NARAYANA IYER KULATHU IYER Vs. MANAKKADU DEVASWOM

Decided On September 23, 1977
NARAYANA IYER KULATHU IYER Appellant
V/S
MANAKKADU DEVASWOM Respondents

JUDGEMENT

(1.) The petitioner in both the cases is the same. He is the appellant in ESA. Nos. 4 and 5 of 1976 on the file of this Court. The said appeals were dismissed by a common judgment on 29-11-1976. Aggrieved by the decision, the petitioner decided to file an appeal to a Division Bench after obtaining leave under S.5 of the High Court Act. He obtained copies of the judgments and decrees on 18-2-1977. In the meanwhile, the Civil Procedure Code Amendment Act, 1976 came into force on 1-2-1977 and S.100A was introduced into the Code.

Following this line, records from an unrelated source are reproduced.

(** *** The calls of solve *)

(** Extra X7.  With a goal and at most one attempt, solve returns after
    exactly these calls on OMPL: the preparation (the solution paths of the
    goal cleared, the planner cleared when there is one, the sampling started
    for a lazily sampled goal, the input states repaired), one
    SimpleSetup::solve with the time limit of the call, whose answer is the
    result, and the stop of the sampling for a lazily sampled goal.  The
    parallel plan is not touched.  The plan time is the one that the simple
    setup reports after its solve. *)
Theorem solve_single_attempt timeout count c goal :
  simple_setup_goal c = Some goal ->
  count <= 1 ->
  exists result c',
    solve timeout count c = Returns (result, c') /\
    ompl_calls c' =
      ompl_calls c ++ prepare_calls c goal ++
      [SimpleSetup_solve timeout result] ++
      sampling_call (hasType_GOAL_LAZY_SAMPLES goal) Goal_stopSampling /\
    last_plan_time_ c' =
      getLastPlanComputationTime
        (ompl_calls c ++ prepare_calls c goal ++ [SimpleSetup_solve timeout result]).
Proof.
  intros Hgoal Hcount.
  destruct (solve_effects timeout count c goal Hgoal (or_introl Hcount))
    as (result & work & c' & Hrun & Hcalls & Hwork & _ & Htime & _).
  unfold dispatch_work in Hwork. unfold plan_time in Htime.
  apply Z.leb_le in Hcount. rewrite Hcount in Hwork, Htime. subst work.
  exists result, c'. split; [exact Hrun |]. split; [exact Hcalls |].
  rewrite Htime, <- app_assoc. reflexivity.
Qed.
Lemma scan_returned (outputs : list Output) (n : nat) :
  forall key i key',
  has_branch key = false ->
  scan outputs n key = Returned (i, key') ->
  (i = -1 /\ has_branch key' = false /\
   forall j output, (j < n)%nat -> outputs !! j = Some output -> no_change output) \/
  (exists m output,
     i = Z.of_nat m /\ (m < n)%nat /\ outputs !! m = Some output /\
     getKey (address output) = Returned key' /\ has_branch key' = true /\
     forall j output', (m < j < n)%nat -> outputs !! j = Some output' ->
       no_change output').
Proof.
  induction n as [|n IH]; intros key i key' Hkey Hscan; simpl in Hscan.
  - injection Hscan as <- <-. left. split; [reflexivity|]. split; [exact Hkey|].
    intros j output Hj. lia.
  - destruct (outputs !! n) as [output|] eqn:Hout; [|discriminate].
    destruct (getKey (address output)) as [fetched|t] eqn:Hfetched; [|discriminate].
    destruct (has_branch fetched) eqn:Hbranch.
    + injection Hscan as <- <-. right. exists n, output.
      split; [reflexivity|]. split; [lia|]. do 3 (split; [assumption|]).
      intros j output' Hj. lia.
    + destruct (IH fetched i key' Hbranch Hscan)
        as [(Hi & Hk & Hall)|(m & o & Hi & Hm & Ho & Hg & Hb & Hall)].
      * left. do 2 (split; [assumption|]). intros j output' Hj Hlook.
        destruct (decide (j = n)) as [->|Hne].
        -- rewrite Hout in Hlook. injection Hlook as <-. eauto.
        -- apply (Hall j); [lia|assumption].
      * right. exists m, o. split; [assumption|]. split; [lia|].
        do 3 (split; [assumption|]). intros j output' Hj Hlook.
        destruct (decide (j = n)) as [->|Hne].
        -- rewrite Hout in Hlook. injection Hlook as <-. eauto.
        -- apply (Hall j); [lia|assumption].
Qed.

Lemma scan_finds (outputs : list Output) (m : nat) (output : Output)
    (found : option WalletKey) (n : nat) :
  forall key,
  outputs !! m = Some output ->
  getKey (address output) = Returned found ->
  has_branch found = true ->
  (m < n <= length outputs)%nat ->
  (forall j output', (m < j < n)%nat -> outputs !! j = Some output' ->
     no_change output') ->
  scan outputs n key = Returned (Z.of_nat m, found).
Proof.
  induction n as [|n IH]; intros key Hout Hfound Hbranch Hn Hall; [lia|].
  simpl. destruct (decide (m = n)) as [->|Hne].
  - by rewrite Hout, Hfound, Hbranch.
  - destruct (lookup_lt_is_Some_2 outputs n ltac:(lia)) as [o Ho]. rewrite Ho.
    destruct (Hall n o ltac:(lia) Ho) as (fetched & -> & ->).
    apply IH; try assumption; [lia|]. intros j output' Hj. apply Hall. lia.
Qed.

Lemma scan_runs_out (outputs : list Output) (n : nat) :
  forall key,
  has_branch key = false ->
  (n <= length outputs)%nat ->
  (forall j output, (j < n)%nat -> outputs !! j = Some output -> no_change output) ->
  exists key', scan outputs n key = Returned (-1, key') /\ has_branch key' = false.
Proof.
  induction n as [|n IH]; intros key Hkey Hn Hall; simpl; [by eauto|].
  destruct (lookup_lt_is_Some_2 outputs n ltac:(lia)) as [o Ho]. rewrite Ho.
  destruct (Hall n o ltac:(lia) Ho) as (fetched & -> & Hbranch). rewrite Hbranch.
  apply IH; [assumption|lia|]. intros j output Hj. apply Hall. lia.
Qed.
(** X20: the three counters never decrease over a batch, and together they
    grow by at most the number of files handed to the loop. *)
Theorem process_all_counts_bounded (media_files : list string)
    (args : CmdOptions) (ffmpeg_params : FFmpegParams)
    (original_format output_format : string) (analyze_duration probe_size : Z) :
  forall (n : counters) (st : state),
    let n' :=
      fst (process_all media_files args ffmpeg_params original_format
             output_format analyze_duration probe_size n st) in
    file_count n <= file_count n'
    /\ skipped_count n <= skipped_count n'
    /\ error_count n <= error_count n'
    /\ total n' <= total n + Z.of_nat (List.length media_files).
Proof.
  induction media_files as [|file rest IH]; intros n st; cbv zeta.
  - unfold total. cbn. lia.
  - rewrite process_all_step. cbv zeta.
    repeat match goal with
           | |- context [if ?b then _ else _] => destruct b
           end;
      match goal with
      | |- context [process_all rest _ _ _ _ _ _ ?m ?s] =>
          specialize (IH m s); cbv zeta in IH; unfold total in *;
          cbn [List.length file_count skipped_count error_count skipped
                 processed failed] in *; lia
      end.
Qed.

(** X21: when no file of the batch is the preset file itself, every file is
    counted exactly once, as processed, skipped or failed. *)
Theorem process_all_accounts_for_every_file (media_files : list string)
    (args : CmdOptions) (ffmpeg_params : FFmpegParams)
    (original_format output_format : string) (analyze_duration probe_size : Z) :
  (forall file w, In file media_files ->
                  fs_equivalent file (opt_json_file args) w = false) ->
  forall (n : counters) (st : state),
    total (fst (process_all media_files args ffmpeg_params original_format
                  output_format analyze_duration probe_size n st))
    = total n + Z.of_nat (List.length media_files).
Proof.
  induction media_files as [|file rest IH]; intros Ne n st.
  - unfold total. cbn. lia.
  - rewrite process_all_step. cbv zeta.
    rewrite (Ne file (world st) (or_introl eq_refl)).
    assert (Ne' : forall f w, In f rest ->
                    fs_equivalent f (opt_json_file args) w = false)
      by (intros f w I; apply Ne; right; exact I).
    specialize (IH Ne').
    repeat match goal with
           | |- context [if ?b then _ else _] => destruct b
           end;
      rewrite IH; unfold total;
      cbn [List.length file_count skipped_count error_count skipped
             processed failed]; lia.
Qed.
Lemma failed_attempt_can_be_retried_witness :
  fst (connect_callback (Some "ECONNREFUSED") first_attempt)
    = Thrown (ConnectionError "ECONNREFUSED") /\
  fst (connect (snd (connect_callback (Some "ECONNREFUSED") first_attempt)))
    = Returned Pending.
Proof.
  assert (reachable first_attempt) as Hr
    by (apply (reach_step initial CallConnect reach_initial); reflexivity).
  destruct (failed_attempt_can_be_retried first_attempt "ECONNREFUSED" Hr eq_refl)
    as (H1 & _ & _ & _ & _ & H2 & _).
  split; [exact H1 | exact H2].
Defined.

(** X12. From a reachable state in which no attempt is in flight and the
    counter is below the ceiling, a [reconnect] whose timer fires and
    whose attempt the daemon answers without error ends connected with
    the counter at zero and nothing in flight; on the way it called
    [pm2.disconnect] once if the supervisor was connected and not at all
    otherwise, and started exactly one attempt. *)
Theorem reconnect_cycle_connects (w : Supervisor) :
  reachable w ->
  connecting (client w) = false ->
  reconnectAttempts (client w) < maxReconnectAttempts (client w) ->
  connected (client (snd (reconnect w))) = false /\
  disconnects (snd (reconnect w)) = (disconnects w + was_connected w)%nat /\
  fst (reconnect_resume (snd (reconnect w))) = Returned Pending /\
  inFlight (snd (reconnect_resume (snd (reconnect w)))) = 1%nat /\
  connected (client (reconnect_cycle w)) = true /\
  reconnectAttempts (client (reconnect_cycle w)) = 0 /\
  inFlight (reconnect_cycle w) = 0%nat.
Proof.
  intros (Hfl & _)%reachable_invariant Hg Hlt.
  unfold reconnect_cycle, was_connected, reconnect.
  destruct (Z.geb_spec (reconnectAttempts (client w))
              (maxReconnectAttempts (client w))) as [Hge | _]; [lia |].
  destruct w as [[cd cg ra mx rd mrd] n sl dc jl]. cbn in *. subst cg n.
  destruct cd; cbn; destruct sl; cbn; repeat split; lia.
Qed.

Lemma reconnect_cycle_connects_witness :
  connected (client (reconnect_cycle initial)) = true /\
  reconnectAttempts (client (reconnect_cycle initial)) = 0.
Proof.
  assert (reconnectAttempts (client initial) < maxReconnectAttempts (client initial))
    as Hlt by (vm_compute; reflexivity).
  destruct (reconnect_cycle_connects initial reach_initial eq_refl Hlt)
    as (_ & _ & _ & _ & H1 & H2 & _).
  split; [exact H1 | exact H2].
Defined.
(** X8.  For a request that has no payment yet, the payment stored by a
    successful createIntent is the one the payment route returns, pending;
    once it has been confirmed with a succeeded processor status the route
    returns it as succeeded, and every further createIntent for the request
    is answered 400 "Payment already completed" and stores nothing. *)
Theorem confirmed_first_payment_blocks_further_intents
    (db : Db) (stripe1 : Stripe.t) (rid uuid : string) (now : Z)
    (created : IntentCreated) (db1 : Db)
    (stripe2 : Stripe.t) (body : ConfirmBody) (intent : Stripe.PaymentIntent) :
  getPaymentByServiceRequest db rid = None →
  post_create_intent db stripe1 rid uuid now = (json created, db1) →
  body_paymentId body = paymentId created →
  Stripe.paymentIntents_retrieve stripe2 (body_paymentIntentId body) = Some intent →
  Stripe.status intent = "succeeded" →
  let db2 := (post_confirm db1 stripe2 body).2 in
  (∃ p, Queries.get_payment db1 rid = json (Some p)
        ∧ Payment.id p = paymentId created
        ∧ Payment.status p = Payment.pending)
  ∧ (∃ p, Queries.get_payment db2 rid = json (Some p)
          ∧ Payment.id p = paymentId created
          ∧ Payment.status p = Payment.succeeded)
  ∧ ∀ stripe3 uuid' now',
      post_create_intent db2 stripe3 rid uuid' now'
      = (status_json 400 "Payment already completed", db2).
Proof.
  intros Hnone Hcreate Hpid Hret Hst db2.
  destruct (post_create_intent_json _ _ _ _ _ _ _ Hcreate)
    as (request & price & pi & Hget & Hs & Hq & Hne & Hfresh & -> & ->).
  simpl in Hpid.
  set (p := Payment.mk uuid rid price (Stripe.id pi) Payment.pending now).
  assert (Hfirst : getPaymentByServiceRequest
                     (mkDb (users db) (serviceRequests db) (payments db ++ [p])) rid
                   = Some p) by (by apply first_payment_of_new_request).
  assert (Hdb2 : db2 = mkDb (users db) (serviceRequests db)
                         (payments db
                            ++ [Payment.mk uuid rid price (Stripe.id pi)
                                  Payment.succeeded now])).
  { subst db2. unfold post_confirm. rewrite Hret, decide_True by done.
    unfold updatePaymentStatus. simpl. f_equal.
    rewrite fmap_app, Hpid, set_payment_status_absent by done.
    simpl. unfold set_payment_status. simpl. by rewrite decide_True. }
  split; [|split].
  - exists p. unfold Queries.get_payment. by rewrite Hfirst.
  - eexists. unfold Queries.get_payment. rewrite Hdb2.
    rewrite first_payment_of_new_request by done. done.
  - intros stripe3 uuid' now'. rewrite Hdb2.
    set (paid := mkDb _ _ _).
    assert (Hget2 : getServiceRequest paid rid = Some request) by exact Hget.
    unfold post_create_intent. rewrite Hget2.
    rewrite decide_False by (by intros ?).
    rewrite decide_False by (by rewrite Hq).
    subst paid. by rewrite first_payment_of_new_request by done.
Qed.

Lemma confirmed_first_payment_blocks_further_intents_witness :
  post_create_intent
    (step (step Scenario.completed
             (CreateIntent "T1" (Scenario.stripe_opens "pi_1" "secret_1") "r1" "p1" 5000))
       (Confirm "T1" (Scenario.stripe_paid ["pi_1"]) (mkConfirmBody "p1" "pi_1" [])))
    (Scenario.stripe_opens "pi_2" "secret_2") "r1" "p2" 6000
  = (status_json 400 "Payment already completed",
     step (step Scenario.completed
             (CreateIntent "T1" (Scenario.stripe_opens "pi_1" "secret_1") "r1" "p1" 5000))
       (Confirm "T1" (Scenario.stripe_paid ["pi_1"]) (mkConfirmBody "p1" "pi_1" []))).
Proof.
  refine (proj2 (proj2 (confirmed_first_payment_blocks_further_intents
    Scenario.completed (Scenario.stripe_opens "pi_1" "secret_1") "r1" "p1" 5000
    (mkIntentCreated (Some "secret_1") "p1") _
    (Scenario.stripe_paid ["pi_1"]) (mkConfirmBody "p1" "pi_1" [])
    (Stripe.mkIntent "pi_1" None "succeeded") _ _ _ _ _)) _ _ _).
  - by vm_compute.
  - by vm_compute.
  - done.
  - by vm_compute.
  - done.
Defined.

(** ** The buttons of the request page against the server *)

(** X10.  For the client who owns a stored request, the page offers the
    pay button exactly when the server would not refuse the payment intent
    for the state of the request: createIntent answers neither "Service
    request must be completed before payment" nor "No quoted price
    available" if and only if the button is rendered. *)
Theorem pay_button_matches_server_guards
    (db : Db) (stripe : Stripe.t) (rid uuid : string) (now : Z)
    (request : ServiceRequest.t) (user : User.t) :
  getServiceRequest db rid = Some request →
  Pages.isClient (Some user) →
  Pages.isMyRequest (Some user) request →
  Pages.button_pay_now (Some user) request
  ↔ (post_create_intent db stripe rid uuid now).1
      ≠ status_json 400 "Service request must be completed before payment"
    ∧ (post_create_intent db stripe rid uuid now).1
      ≠ status_json 400 "No quoted price available".
Proof.
  intros Hget Hclient Hmine. unfold Pages.button_pay_now, post_create_intent.
  rewrite Hget.
  destruct (decide (ServiceRequest.status request ≠ "completed")) as [Hs|Hs].
  { simpl. split; [intros (_ & _ & ? & _); done|intros [? _]; done]. }
  destruct (decide (falsy (ServiceRequest.quotedPrice request))) as [Hq|Hq].
  { simpl. split; [intros (_ & _ & _ & ?); done|intros [_ ?]; done]. }
  split; [intros _|].
  - repeat (case_match; simpl); split; done.
  - intros _. repeat split; try done.
    by destruct (decide (ServiceRequest.status request = "completed")).
Qed.

Lemma pay_button_matches_server_guards_witness :
  Pages.button_pay_now (Some (User.mk "T1" (Some User.client) None))
    (ServiceRequest.mk "r1" "T1" (Some "T1") "Plumber" "Kitchen sink leaks" "Cairo"
       "completed" (Some 120) (Some "Fixed leak") (Some []) 1000 4000)
  ↔ (post_create_intent Scenario.completed
       (Scenario.stripe_opens "pi_1" "secret_1") "r1" "p1" 5000).1
      ≠ status_json 400 "Service request must be completed before payment"
    ∧ (post_create_intent Scenario.completed
         (Scenario.stripe_opens "pi_1" "secret_1") "r1" "p1" 5000).1
      ≠ status_json 400 "No quoted price available".
Proof.
  apply (pay_button_matches_server_guards Scenario.completed).
  - by vm_compute.
  - done.
  - done.
Defined.

(** X11.  When the page renders the start button, respectively the
    complete button, for a user who has a user row, the update the button
    sends is applied: the request becomes in progress, respectively
    completed with the price and the summary entered, and keeps its
    technician. *)
Theorem start_and_complete_buttons_are_served
    (db : Db) (user : User.t) (rid : string) (request : ServiceRequest.t) (now : Z) :
  getServiceRequest db rid = Some request →
  is_Some (getUser db (User.id user)) →
  (Pages.button_start_job (Some user) request →
     ∃ r', patch_service_request db (User.id user) rid
             (updateStatusMutation "in_progress") now
           = (json (Some r'),
              mkDb (users db)
                (update_where rid (updateStatusMutation "in_progress") now
                   <$> serviceRequests db) (payments db))
       ∧ ServiceRequest.status r' = "in_progress"
       ∧ ServiceRequest.technicianId r' = Some (User.id user))
  ∧ (∀ price notes,
       Pages.button_complete_job (Some user) request →
       opt_ok int4 price →
       ∃ r', patch_service_request db (User.id user) rid
               (completeJobMutation price notes) now
             = (json (Some r'),
                mkDb (users db)
                  (update_where rid (completeJobMutation price notes) now
                     <$> serviceRequests db) (payments db))
         ∧ ServiceRequest.status r' = "completed"
         ∧ ServiceRequest.quotedPrice r' = price
         ∧ ServiceRequest.technicianNotes r' = Some notes
         ∧ ServiceRequest.technicianId r' = Some (User.id user)).
Proof.
  intros Hget Hu. split.
  - intros (_ & Hmine & _). simpl in Hmine.
    destruct (patch_applied db (User.id user) rid
                (updateStatusMutation "in_progress") now)
      as (r & Hr & ->).
    { exists request. repeat split; try done. by right. }
    assert (r = request) as -> by congruence.
    eexists. split; [done|]. simpl. done.
  - intros price notes (_ & Hmine & _) Hprice. simpl in Hmine.
    destruct (patch_applied db (User.id user) rid
                (completeJobMutation price notes) now)
      as (r & Hr & ->).
    { exists request. repeat split; try done. by right. }
    assert (r = request) as -> by congruence.
    eexists. split; [done|]. simpl. done.
Qed.
(** * Quantification functions for ADDs (cuddAddAbs.c)

    A shallow embedding of the abstraction operators of
    [resources/3rdparty/cudd-3.0.0/cudd/cuddAddAbs.c] and the properties
    the specification states about them.

    Decision diagrams are hash-consed in the C code: one physical node
    exists per [(index, then, else)] triple, so pointer equality is
    structural equality.  A diagram is therefore embedded as a tree and
    [==] on [DdNode *] as the boolean equality of trees.  Leaf values
    ([CUDD_VALUE_TYPE]) are embedded as integers. *)

From Stdlib Require Import ZArith List Bool Lia PeanoNat String.
Import ListNotations.
Open Scope Z_scope.

(** ** Nodes of arithmetic diagrams *)

Inductive DdNode : Type :=
| Const (value : Z)
| Node (index : nat) (T E : DdNode).

Definition DD_ONE : DdNode := Const 1.
Definition DD_ZERO : DdNode := Const 0.

Definition cuddIsConstant (f : DdNode) : bool :=
  match f with Const _ => true | Node _ _ _ => false end.

Fixpoint DdNode_eqb (f g : DdNode) : bool :=
  match f, g with
  | Const a, Const b => Z.eqb a b
  | Node i t e, Node j t' e' =>
      Nat.eqb i j && DdNode_eqb t t' && DdNode_eqb e e'
  | _, _ => false
  end.

(** An assignment gives a boolean to every variable index. *)
Definition assignment := nat -> bool.

Definition upd (a : assignment) (x : nat) (b : bool) : assignment :=
  fun y => if Nat.eqb y x then b else a y.

Fixpoint eval (f : DdNode) (a : assignment) : Z :=
  match f with
  | Const v => v
  | Node i t e => if a i then eval t a else eval e a
  end.

(** Cofactor of [f] with respect to variable [x] set to [b]. *)
Fixpoint cofactor (f : DdNode) (x : nat) (b : bool) : DdNode :=
  match f with
  | Const v => Const v
  | Node i t e =>
      if Nat.eqb i x then (if b then cofactor t x b else cofactor e x b)
      else Node i (cofactor t x b) (cofactor e x b)
  end.

(** ** Nodes of boolean diagrams, with complement edges

    The then-child of a node is always a regular pointer; the else-child
    and every external reference may carry the complement tag. *)

Inductive BddNode : Type :=
| BOne
| BNode (index : nat) (T : BddNode) (Ecompl : bool) (E : BddNode).

(** A reference: the complement bit of the pointer and the node it
    points to. *)
Definition BddRef : Type := (bool * BddNode)%type.

Definition Cudd_Not (r : BddRef) : BddRef := (negb (fst r), snd r).
Definition Cudd_Regular (r : BddRef) : BddNode := snd r.
Definition Cudd_IsComplement (r : BddRef) : bool := fst r.
Definition regular (n : BddNode) : BddRef := (false, n).

Definition one : BddRef := regular BOne.
Definition logicalZero : BddRef := Cudd_Not one.

Fixpoint BddNode_eqb (f g : BddNode) : bool :=
  match f, g with
  | BOne, BOne => true
  | BNode i t c e, BNode j t' c' e' =>
      Nat.eqb i j && BddNode_eqb t t' && Bool.eqb c c' && BddNode_eqb e e'
  | _, _ => false
  end.

Definition BddRef_eqb (r s : BddRef) : bool :=
  Bool.eqb (fst r) (fst s) && BddNode_eqb (snd r) (snd s).

Fixpoint evalN (n : BddNode) (a : assignment) : bool :=
  match n with
  | BOne => true
  | BNode i t c e => if a i then evalN t a else xorb c (evalN e a)
  end.

Definition evalB (r : BddRef) (a : assignment) : bool :=
  xorb (fst r) (evalN (snd r) a).

(** ** Operators and cache tags *)

(** The binary operators handed to [cuddAddApplyRecur]. *)
Inductive DD_AOP : Type :=
| Cudd_addPlus
| Cudd_addTimes
| Cudd_addOr
| Cudd_addMinimum
| Cudd_addMinimumExcept0
| Cudd_addMaximum.

(** The comparison operators handed to [cuddAddToBddApplyRecur]. *)
Inductive DD_AOP_BDD : Type :=
| Cudd_addToBddLessThanEquals
| Cudd_addToBddGreaterThanEquals.

(** The computed table is keyed by the address of a function; the tags
    below are the addresses the recursions pass to [cuddCacheLookup2] and
    [cuddCacheInsert2]. *)
Inductive DD_CTFP : Type :=
| TAG_Cudd_addExistAbstract
| TAG_Cudd_addUnivAbstract
| TAG_Cudd_addOrAbstract
| TAG_Cudd_addMinAbstract
| TAG_Cudd_addMaxAbstract
| TAG_Cudd_addMinAbstractRepresentative
| TAG_Cudd_addMaxAbstractRepresentative.

Definition DD_CTFP_eqb (s t : DD_CTFP) : bool :=
  match s, t with
  | TAG_Cudd_addExistAbstract, TAG_Cudd_addExistAbstract
  | TAG_Cudd_addUnivAbstract, TAG_Cudd_addUnivAbstract
  | TAG_Cudd_addOrAbstract, TAG_Cudd_addOrAbstract
  | TAG_Cudd_addMinAbstract, TAG_Cudd_addMinAbstract
  | TAG_Cudd_addMaxAbstract, TAG_Cudd_addMaxAbstract
  | TAG_Cudd_addMinAbstractRepresentative,
    TAG_Cudd_addMinAbstractRepresentative
  | TAG_Cudd_addMaxAbstractRepresentative,
    TAG_Cudd_addMaxAbstractRepresentative => true
  | _, _ => false
  end.

(** Leaf-wise meaning of the binary operators. *)
Definition aop_leaf (op : DD_AOP) (a b : Z) : Z :=
  match op with
  | Cudd_addPlus => a + b
  | Cudd_addTimes => a * b
  | Cudd_addOr => if (a =? 1) || (b =? 1) then 1 else 0
  | Cudd_addMinimum => if a <=? b then a else b
  | Cudd_addMinimumExcept0 =>
      if a =? 0 then b else if b =? 0 then a
      else if a <=? b then a else b
  | Cudd_addMaximum => if a >=? b then a else b
  end.

Definition bop_leaf (op : DD_AOP_BDD) (a b : Z) : bool :=
  match op with
  | Cudd_addToBddLessThanEquals => a <=? b
  | Cudd_addToBddGreaterThanEquals => a >=? b
  end.

Fixpoint depthB (n : BddNode) : nat :=
  match n with
  | BOne => O
  | BNode _ t _ e => S (Nat.max (depthB t) (depthB e))
  end.

Section Order.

He was instructed by bis counsel that by virtue of the above provision read with S.100A of the Amendment Act, no further appeal was maintainable against the decision in second appeal. The petitioner, therefore, did not move for obtaining leave to file appeals against the decision But subsequently, this Court held in Raghavan Pillai v. Sainaba Beevi ( 1977 KLT 417 ) that the ban under S.100A of the Act has no retrospective operation. When a report of the above ruling appeared in the part of the 1977 KLT reports dated 20th June, the counsel realised his mistake a ad informed the petitioner of the correct position. Accordingly the petitioner filed applications for certificates under S.5 of the Kerala High Court Act along with the present petitions for condoning delay. The petitioner prays that since the delay was due to a bona fide mistake regarding the scope and application of S.100A, the same may be condoned.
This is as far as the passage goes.